Horse racing is a sport with a dark side. Despite some progress, it still suffers from systemic problems that cause equine welfare issues like overbreeding, drugs and abuse, injuries and deaths. It is a for-profit business that does not place the best interest of the horse at the forefront and is often admonished by animal rights advocates for putting profits before safety.
The horse racing industry can make significant improvements in a number of areas, including creating an adequately funded wraparound aftercare solution for all ex-racehorses. This can be achieved by addressing a few key points, such as creating an independent equine welfare authority that is not linked to the for-profit industry; adopting and enforcing minimum standards for racetracks and training facilities; and providing a public accounting of all the deaths and injuries that occur.
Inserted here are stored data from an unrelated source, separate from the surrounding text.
(* ===== verification/SchedulerFacts.v ===== *)
(** Facts about the scheduler's steps: what each reads, and what each leaves
    in the open session. *)
From S2P Require Import Prelude PyNum PyValue PyTime PoolDeclarations LedgerTypes.
From S2P Require Import LedgerMatching.
From S2P Require Import Ledger LedgerLifecycle LedgerSpec LedgerTrack.
From S2P Require Import LedgerRefinement.
From S2P Require Import Settlement SettlementFacts Sessions RoundRobin.
From S2P Require Import Scheduler.
From stdpp Require Import relations.

Local Open Scope Z_scope.

(** ** Lists of results *)

Lemma mapM_result_Forall2 {A B} (f : A → result B) l ys :
  mapM_result f l = Ok ys → Forall2 (λ x y, f x = Ok y) l ys.
Proof.
  revert ys. induction l as [|x l IH]; intros ys; simpl; [by intros [= <-]|].
  intros (y & Hy & (ys' & Hys & [= <-])%result_bind_Ok)%result_bind_Ok.
  constructor; [done|]. by apply IH.
Qed.

Lemma mapM_result_elem {A B} (f : A → result B) l ys y :
  mapM_result f l = Ok ys → y ∈ ys → ∃ x, x ∈ l ∧ f x = Ok y.
Proof.
  intros H%mapM_result_Forall2 [k Hk]%list_elem_of_lookup_1.
  destruct (Forall2_lookup_r _ _ _ _ _ H Hk) as (x & Hx & Hf). exists x.
  split; [by eapply list_elem_of_lookup_2|done].
Qed.

Lemma elem_of_keep_some {A} (l : list (option A)) x : x ∈ keep_some l ↔ Some x ∈ l.
Proof. unfold keep_some. rewrite list_elem_of_omap. naive_solver. Qed.

Lemma scheduling_views_elem view rows vs v :
  scheduling_views view rows = Ok vs → v ∈ vs → ∃ b, b ∈ rows ∧ view b = Ok (Some v).
Proof.
  revert vs. induction rows as [|b rows IH]; intros vs; simpl.
  { intros [= <-] ?%not_elem_of_nil. done. }
  intros (o & Ho & (vs' & Hvs & [= <-])%result_bind_Ok)%result_bind_Ok Hv.
  destruct o as [v'|].
  - apply elem_of_cons in Hv as [->|Hv].
    + exists b. split; [apply list_elem_of_here|done].
    + destruct (IH _ Hvs Hv) as (b' & ? & ?). exists b'. split; [by apply list_elem_of_further|done].
  - destruct (IH _ Hvs Hv) as (b' & ? & ?). exists b'. split; [by apply list_elem_of_further|done].
Qed.

Section facts.
Context {Ext : Type} `{!SettlementTables Ext}.
Context (env : environment) (cfg : ledger_config Ext).
Context (coerce : value → option decimal) (default_kind : option string).
Context (host_requirement : option dict) (hosts : option (Ext → gset string)).

Implicit Types (w : world Ext) (d : DB Ext).

(** ** Rebinding *)

Lemma wp_assign_binds i rid w :
  i ≠ ""%string → db_wf (working w) → is_Some (get_reservation_row i (working w)) →
  wp (assign_settlement_resource_in_session env cfg i rid)
    (λ r w', committed w' = committed w ∧
       match r with
       | Ok _ => ext (working w') = ext (working w) ∧
           _backing_resource_id (working w') i = Some rid
       | Err _ => True
       end) w.
Proof.
  intros Hi Hwf [r Hr]. unfold assign_settlement_resource_in_session.
  l_step. unfold _require_serialized. do 2 l_step. l_step; [by l_step|]. l_step. l_step. l_step.
  assert (_find_reservation (working w) (Some i) None None = Some r) as ->.
  { unfold _find_reservation, str_truthy. by destruct i. }
  destruct (find_by_Some _ _ _ _ Hr) as [_ Hid].
  l_step; [by l_step|]. do 2 l_step.
  destruct (check_destination _ _ _ _) as [dest|] eqn:Hdest; [|done]. rewrite Hid. l_step.
  { do 2 l_step. do 2 l_step. destruct (_reservation_payload _ _); [l_step|done].
    match goal with H : bool_decide _ = true |- _ => apply bool_decide_eq_true in H end.
    by split_and!. }
  do 2 l_step. destruct (_reservation_dimensions _ _) as [dims|]; [|done]. do 2 l_step.
  destruct (_held_dimensions _ _ _ _ _) as [held|]; [|done]. do 2 l_step.
  destruct (_resource_capacity _ _) as [cap|]; [|done]. l_step; [by l_step|].
  destruct (_debit_for_reservation _ _) as [debit|] eqn:Hdebit; [|by l_step].
  destruct (check_destination_Ok _ _ _ _ _ Hdest) as (Hfound & _).
  destruct (find_by_Some _ _ _ _ Hfound) as [Hin Hrid].
  do 4 l_step. do 2 (apply wp_bind, wp_capacity_event). do 2 l_step.
  destruct (_reservation_payload _ _); [l_step|done]. simpl. split_and!; [done..|].
  unfold _backing_resource_id, _bucket_for_reservation, _debit_for_reservation. simpl.
  rewrite lookup_insert_eq. simpl. unfold get_bucket_row. simpl.
  rewrite (find_by_elem _ _ _ (wf_bucket_ids _ Hwf) Hin). simpl. by rewrite Hrid.
Qed.

(** ** Candidates *)

(** The hosts taking delivery, read only under a host requirement. *)
Definition deliverable_now d : option (gset string) :=
  match host_requirement with Some _ => (λ f, f (ext d)) <$> hosts | None => None end.

(** What eligibility establishes of a candidate [c] for reservation [i]: an
    enabled row of the kind, in an enabled pool that delivers the mode, with a
    usable host, whose free capacity (the reservation's own hold credited back)
    satisfies the requirement. *)
Record eligible d (requirement : SettlementRequirement) (i : string) (c : SettlementCandidate)
    : Prop := {
  el_pool : ∃ pool, enabled_pool d (cand_pool_id c) = Some pool ∧
    pool_delivers_offering_mode (pool_policy_tags pool) (rq_offering_mode requirement) = Ok true ∧
    cand_provider c = pool_provider pool ∧
    declaration_has_usable_host (cand_host_id c) (Some (pool_provider pool)) true
      host_requirement (deliverable_now d) = Ok true;
  el_row : ∃ b own now now' view,
    b ∈ buckets d ∧ enabled b = true ∧ resource_type b = rq_resource_kind requirement ∧
    own_dimensions_of cfg d i = Ok own ∧
    scheduling_view cfg d now now' i (_backing_resource_id d i) own b = Ok (Some view) ∧
    cand_resource_id c = backing_resource_id b ∧ cand_host_id c = bucket_host_id b ∧
    resource_satisfies_requirement view (VStr (rq_resource_kind requirement))
      (rq_dimensions requirement) (rq_attributes requirement) = true;
}.

Lemma scheduling_view_facts d now now' i own_backing own b v :
  scheduling_view cfg d now now' i own_backing own b = Ok (Some v) →
  fv_resource_id v = backing_resource_id b ∧ fv_host_id v = bucket_host_id b.
Proof.
  unfold scheduling_view. destruct (str_truthy _); [|done].
  destruct (_has_physical_host_conflict _ _ _ _ _); [done|].
  intros (cap & _ & (held & _ & [= <-])%result_bind_Ok)%result_bind_Ok. done.
Qed.

Lemma judge_payload_Some d deliverable requirement v c :
  judge_payload host_requirement d deliverable requirement v = Ok (Some c) →
  ∃ pool, enabled_pool d (fv_pool_id v) = Some pool ∧ c = candidate_of pool v ∧
    pool_delivers_offering_mode (pool_policy_tags pool) (rq_offering_mode requirement) = Ok true ∧
    declaration_has_usable_host (fv_host_id v) (Some (pool_provider pool)) true
      host_requirement deliverable = Ok true ∧
    resource_satisfies_requirement v (VStr (rq_resource_kind requirement))
      (rq_dimensions requirement) (rq_attributes requirement) = true.
Proof.
  unfold judge_payload. destruct (enabled_pool d (fv_pool_id v)) as [pool|]; [|done].
  intros (delivers & Hd & H)%result_bind_Ok. destruct delivers; [|done].
  apply result_bind_Ok in H as (usable & Hu & H). destruct usable; [|done]. simpl in H.
  destruct (resource_satisfies_requirement _ _ _ _) eqn:Hs; [|done]. injection H as <-.
  by exists pool.
Qed.

Lemma wp_eligible_candidates requirement i w :
  wp (_eligible_candidates_in_transaction env cfg host_requirement hosts requirement i)
    (λ r w', working w' = working w ∧ committed w' = committed w ∧
       match r with
       | Ok cs => cs ≠ [] ∧ ∀ c, c ∈ cs → eligible (working w) requirement i c
       | Err _ => True
       end) w.
Proof.
  unfold _eligible_candidates_in_transaction, iter_scheduling_candidates_in_session.
  do 2 l_step. l_step. do 4 l_step. destruct (dt_add_us _ _) as [now'|]; [|by split_and!].
  do 4 l_step. simpl. destruct (own_dimensions_of _ _ _) as [own|] eqn:Hown; [|by split_and!].
  l_step. destruct (scheduling_views _ _) as [views|] eqn:Hviews; [|by split_and!].
  do 2 l_step. fold (deliverable_now (working w)).
  destruct (mapM_result _ views) as [judged|] eqn:Hjudged; [|by split_and!].
  destruct (keep_some judged) as [|c0 cs] eqn:Hk; [by l_step|]. l_step.
  split_and!; [done..|]. intros c. rewrite <- Hk, elem_of_keep_some. intros Hc.
  destruct (mapM_result_elem _ _ _ _ Hjudged Hc) as (v & Hv & Hj).
  destruct (scheduling_views_elem _ _ _ _ Hviews Hv) as (b & Hb & Hview).
  rewrite elem_of_sort_by, list_elem_of_filter in Hb. destruct Hb as [[Hen Hkind] Hb].
  destruct (judge_payload_Some _ _ _ _ _ Hj) as (pool & Hp & -> & Hd & Hu & Hs).
  destruct (scheduling_view_facts _ _ _ _ _ _ _ _ Hview) as [Hid Hhost].
  split; [by exists pool|]. by exists b, own, (clock env (clock_reads w)), now', v.
Qed.

(** ** The choice *)

Lemma with_working_id w f : f (working w) = working w → with_working f w = w.
Proof. intros H. destruct w. unfold with_working. simpl in *. by rewrite H. Qed.

(** Cursor writes leave the aggregates alone. *)
Definition only_cursors w w' : Prop :=
  committed w' = committed w ∧
  ∃ f, working w' = set_ext (put_settlement f (ext (working w))) (working w) ∧
       records f = records (settlement (ext (working w))).

Lemma only_cursors_refl w : only_cursors w w.
Proof.
  split; [done|]. exists (settlement (ext (working w))).
  by rewrite put_settlement_same, set_ext_same.
Qed.

Lemma only_cursors_trans w1 w2 w3 : only_cursors w1 w2 → only_cursors w2 w3 → only_cursors w1 w3.
Proof.
  intros [Hc1 (f & Hf & Hrf)] [Hc2 (g & Hg & Hrg)]. split; [congruence|].
  exists g. split.
  - rewrite Hg, Hf. unfold set_ext. simpl. by rewrite put_settlement_put.
  - rewrite Hrg, Hf. simpl. by rewrite settlement_put.
Qed.

Lemma wp_in_ext_cursors {A} (m : F A) w :
  (∀ f, records (m f).2 = records f) → wp (in_ext m) (λ _ w', only_cursors w w') w.
Proof.
  intros Hm. apply wp_in_ext. unfold wp. split; [done|]. eexists. split; [done|]. apply Hm.
Qed.

Lemma get_cursor_records k f : records (get_cursor_in_session k f).2 = records f.
Proof.
  unfold get_cursor_in_session, mbind, M_bind, gets. simpl. by destruct (cursors f !! k).
Qed.

Lemma save_cursor_records k p bp f : records (save_cursor_in_session k p bp f).2 = records f.
Proof.
  unfold save_cursor_in_session, mbind, M_bind.
  pose proof (get_cursor_records k f) as H. destruct (get_cursor_in_session k f) as [[c|e] f']; done.
Qed.

Lemma wp_choose request requirement candidates w :
  wp (choose request requirement candidates)
    (λ r w', only_cursors w w' ∧
       match r with
       | Ok c => c ∈ candidates ∧
           (∀ rid, psr_resource_id request = Some rid → cand_resource_id c = rid)
       | Err _ => True
       end) w.
Proof.
  unfold choose. destruct (psr_resource_id request) as [rid|].
  { destruct (find_by cand_resource_id rid candidates) as [c|] eqn:Hf; l_step;
      (split; [apply only_cursors_refl|]); [|done].
    destruct (find_by_Some _ _ _ _ Hf) as [? <-]. split; [done|]. by intros ? [= <-]. }
  apply wp_bind. eapply wp_mono; [apply wp_in_ext_cursors, get_cursor_records|].
  intros [row|e] w1 H1; [|done]. do 2 l_step.
  destruct (select candidates _) as [[c cursor]|e] eqn:Hsel; [|by split].
  assert (c ∈ candidates) as Hc.
  { destruct (decide (candidates = [])) as [->|Hne]; [done|].
    match type of Hsel with select _ ?cur = _ =>
      destruct (select_Ok candidates cur Hne) as (c' & Heq & ? & _) end.
    rewrite Heq in Hsel. by injection Hsel as <- <-. }
  apply wp_bind. eapply wp_mono; [apply wp_in_ext_cursors, save_cursor_records|].
  intros [?|e] w2 H2; [|by split; [by eapply only_cursors_trans|]]. l_step.
  split; [by eapply only_cursors_trans|done].
Qed.

(** ** Assignment rows *)

Lemma schedule_fresh i market requirement resource con created f :
  get f i = None →
  let record := assigned_record i market requirement resource con created in
  schedule i market requirement resource con None created f =
    (Ok record, set_records (λ l, l ++ [record]) f).
Proof. intros H. unfold schedule, mbind, M_bind, gets. simpl. by rewrite H. Qed.

Lemma get_appended f r :
  get f (sr_reservation_id r) = None →
  get (set_records (λ l, l ++ [r]) f) (sr_reservation_id r) = Some r.
Proof.
  unfold get. simpl. rewrite find_by_None. intros Hnone. unfold find_by.
  induction (records f) as [|y l IH]; simpl; [by rewrite decide_True|].
  rewrite decide_False by (apply Hnone, list_elem_of_here).
  specialize (IH (λ x Hx, Hnone x (list_elem_of_further _ _ _ Hx))).
  by destruct (list_find _ (l ++ _)) as [[]|].
Qed.

(** ** Placement *)

(** What a successful placement of a fresh reservation leaves, between the
    committed tables [d] and the tables [d'] about to be committed. *)
Record placed d (request : PhysicalSettlementRequest) (requirement : SettlementRequirement)
    (resource : SettlementResource) d' : Prop := {
  pc_candidate : ∃ c, eligible d requirement (psr_capacity_reservation_id request) c ∧
    sres_settlement_resource_id resource = cand_resource_id c ∧
    sres_pool_id resource = cand_pool_id c ∧ sres_provider resource = cand_provider c ∧
    sres_host_id resource = cand_host_id c;
  pc_constraint : ∀ rid, psr_resource_id request = Some rid →
    sres_settlement_resource_id resource = rid;
  pc_backing : _backing_resource_id d' (psr_capacity_reservation_id request) =
    Some (sres_settlement_resource_id resource);
  pc_record : ∃ record,
    get (settlement (ext d')) (psr_capacity_reservation_id request) = Some record ∧
    sr_state record = assigned ∧ sr_market record = psr_market request ∧
    sr_requirements record = requirement ∧ resource = _resource_from_record record;
}.

Lemma backing_ext d x i : _backing_resource_id (set_ext x d) i = _backing_resource_id d i.
Proof. done. Qed.
Lemma wp_place_new request requirement w :
  psr_capacity_reservation_id request ≠ ""%string → db_wf (working w) →
  is_Some (get_reservation_row (psr_capacity_reservation_id request) (working w)) →
  get (settlement (ext (working w))) (psr_capacity_reservation_id request) = None →
  wp (place_new env cfg host_requirement hosts request requirement)
    (λ r w', committed w' = committed w ∧
       match r with
       | Ok resource => placed (working w) request requirement resource (working w')
       | Err _ => True
       end) w.
Proof.
  intros Hi Hwf Hrow Hnone. unfold place_new. set (i := psr_capacity_reservation_id request) in *.
  apply wp_bind. eapply wp_mono; [apply wp_eligible_candidates|].
  intros [cs|e] w1 (Hw1 & Hc1 & Hcs); [|done]. destruct Hcs as [_ Hcs].
  apply wp_bind. eapply wp_mono; [apply wp_choose|]. intros [c|e] w2 [[Hc2 (f & Hf & Hrf)] Hc];
    [|split; [congruence|done]]. destruct Hc as [Hc Hcon]. rewrite Hw1 in Hf, Hrf.
  do 2 l_step. simpl. apply wp_bind.
  assert (wp (if bool_decide (Some (cand_resource_id c) = _backing_resource_id (working w2) i)
              then mret tt
              else assign_settlement_resource_in_session env cfg i (cand_resource_id c) ≫= λ _, mret tt)
    (λ r w3, committed w3 = committed w ∧
       match r with
       | Ok _ => ext (working w3) = ext (working w2) ∧
           _backing_resource_id (working w3) i = Some (cand_resource_id c)
       | Err _ => True
       end) w2) as Hbind.
  { case_bool_decide as Hb; [l_step; split; [congruence|done]|]. apply wp_bind.
    eapply wp_mono; [apply (wp_assign_binds i); [done|rewrite Hf; by apply wf_set_ext|by rewrite Hf]|].
    intros [?|e] w3 [? ?]; [l_step|]; split; try done; congruence. }
  eapply wp_mono; [exact Hbind|]. intros [?|e] w3 [Hc3 H3]; [|done]. destruct H3 as [Hext Hback].
  apply wp_bind. unfold schedule_assignment. do 2 l_step. apply wp_in_ext.
  assert (get (settlement (ext (working w3))) i = None) as Hn3.
  { rewrite Hext, Hf. simpl. rewrite settlement_put. unfold get. rewrite Hrf. exact Hnone. }
  unfold wp. fold i. rewrite (schedule_fresh _ _ _ _ _ _ _ Hn3). simpl.
  set (record := assigned_record _ _ _ _ _ _). split; [done|]. split.
  - exists c. by split; [apply Hcs|].
  - done.
  - done.
  - exists record. split_and!; try done. simpl. rewrite settlement_put.
    by apply (get_appended _ record).
Qed.
End facts.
This will require a commitment by horsemen and women to stand up for the integrity of their sport and stop tolerating crooks in the industry who dangerously drug their horses and other acts of cruelty. It will also require an end to the division of people into those who are naive and hopeless about how much the game is rigged and those in the middle, who know it is more crooked than it should be but don’t do everything they can to fix it.
A new type of research could help horses perform better in horse races by analyzing each one’s individual aerobic capacity. Scientists have developed a model that calculates how far each horse can improve from its lowest to its highest speed figure during a race. The model could be used to determine the right starting time, pacing strategy and racing distance for each individual horse. It could even be used to develop a horse-training app, the researchers say.
The researchers found that the majority of horses have their fastest speed figures earned at age three and then decline by 12.1 points during their four-year-old year. The best speed figures are earned by two-year-olds and horses at their peak age for the specific race distance.
The study is published in PLOS ONE. The researchers say their findings suggest that jockeys should not hold back their horses at the start, because it will lead them to tire out too early and leave them exhausted at the finish line. Instead, they should try to get them off to a fast start so they can burst into a sprint at the halfway point.